Lemma backoff_base_range e n :
  0 ≤ n → 0 < backoff_base e n ≤ RATE_LIMITED_BACKOFF_CAP.
Proof.
  intros Hn. pose proof (exponential_range n Hn) as He. unfold backoff_base, MAX_RETRY_BACKOFF,
    RATE_LIMITED_BACKOFF_CAP, millis, secs in *. destruct e; lia.
Qed.

Lemma random_spec `{RL : !RetryLaws W T} lo hi s x s' :
  Round.regular lo → Round.regular hi → F64.lt lo hi = true → random lo hi s = (x, s') →
  Round.regular x ∧ F64.le lo x = true ∧ F64.lt x hi = true ∧
  clock s' = clock s ∧ events s' = events s ∧ ∀ timers, threads timers (rw s) [] (rw s').
Proof.
  intros H1 H2 H3. unfold random. pose proof (gen_range_within lo hi (rw s) H1 H2 H3) as Hx.
  destruct (gen_range lo hi (rw s)) as [x0 w] eqn:E. intros [= <- <-]. cbn in *. destruct Hx as (? & ? & ?).
  split_and!; try done. intros timers. apply (threads_random _ lo hi). rewrite E. apply threads_done.
Qed.

(** The lower end of a wait, and its upper end. *)
Lemma backoff_spread `{RL : !RetryLaws W T} e n s d s' :
  0 ≤ n → retry_backoff e n s = (d, s') →
  (∃ d', d = Some d' ∧ (if is_rate_limited e then backoff_base e n else backoff_base e n * 4 / 5) ≤ d'
    ≤ backoff_base e n * 6 / 5 + 1) ∧
  clock s' = clock s ∧ events s' = events s ∧ ∀ timers, threads timers (rw s) [] (rw s').
Proof.
  intros Hn. pose proof (backoff_base_range e n Hn) as Hb. unfold RATE_LIMITED_BACKOFF_CAP, secs in Hb.
  unfold retry_backoff. destruct (is_rate_limited e); unfold jittered, rate_limit_jittered, St.bind, St.ret.
  - destruct (random F64.one (F64.of_ratio 12 10) s) as [x s1] eqn:E. intros [= <- <-].
    apply random_spec in E as (Hx & H1 & H2 & ?); [|by vm_compute..]. split; [|done].
    exact (spread_after (backoff_base e n) ltac:(lia) x Hx H1 H2).
  - destruct (random (F64.of_ratio 8 10) (F64.of_ratio 12 10) s) as [x s1] eqn:E. intros [= <- <-].
    apply random_spec in E as (Hx & H1 & H2 & ?); [|by vm_compute..]. split; [|done].
    exact (spread_around (backoff_base e n) ltac:(lia) x Hx H1 H2).
Qed.

Lemma backoff_wait_ok `{RL : !RetryLaws W T} e n s d s' :
  0 ≤ n → retry_backoff e n s = (d, s') →
  (∃ d', d = Some d' ∧ wait_ok e d') ∧ clock s' = clock s ∧ events s' = events s ∧
  ∀ timers, threads timers (rw s) [] (rw s').
Proof.
  intros Hn ((d' & -> & Hd) & Hs)%backoff_spread; [|done]. split; [|done]. exists d'. split; [done|].
  pose proof (exponential_range n Hn) as He. pose proof (spread_le _ _ (proj2 He)) as Hs1.
  pose proof (spread_le _ _ (proj2 (backoff_base_range e n Hn))) as Hs2.
  assert (millis 160 ≤ exponential n * 4 / 5)
    by (apply Z.div_le_lower_bound; unfold millis, MAX_RETRY_BACKOFF, secs in *; lia).
  destruct e; cbn [is_rate_limited backoff_base wait_ok] in *; try (split; lia).
Qed.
★ ★ ★
## [EXERCISE DESCRIPTION]
Could you return exactly the stretch of the data above that starts at the line with "intros H1 H2" and ends at the line with "- destruct (random F64.one", both lines included?

## [EXERCISE OUTPUT]
  intros H1 H2 H3. unfold random. pose proof (gen_range_within lo hi (rw s) H1 H2 H3) as Hx.
  destruct (gen_range lo hi (rw s)) as [x0 w] eqn:E. intros [= <- <-]. cbn in *. destruct Hx as (? & ? & ?).
  split_and!; try done. intros timers. apply (threads_random _ lo hi). rewrite E. apply threads_done.
Qed.

(** The lower end of a wait, and its upper end. *)
Lemma backoff_spread `{RL : !RetryLaws W T} e n s d s' :
  0 ≤ n → retry_backoff e n s = (d, s') →
  (∃ d', d = Some d' ∧ (if is_rate_limited e then backoff_base e n else backoff_base e n * 4 / 5) ≤ d'
    ≤ backoff_base e n * 6 / 5 + 1) ∧
  clock s' = clock s ∧ events s' = events s ∧ ∀ timers, threads timers (rw s) [] (rw s').
Proof.
  intros Hn. pose proof (backoff_base_range e n Hn) as Hb. unfold RATE_LIMITED_BACKOFF_CAP, secs in Hb.
  unfold retry_backoff. destruct (is_rate_limited e); unfold jittered, rate_limit_jittered, St.bind, St.ret.
  - destruct (random F64.one (F64.of_ratio 12 10) s) as [x s1] eqn:E. intros [= <- <-].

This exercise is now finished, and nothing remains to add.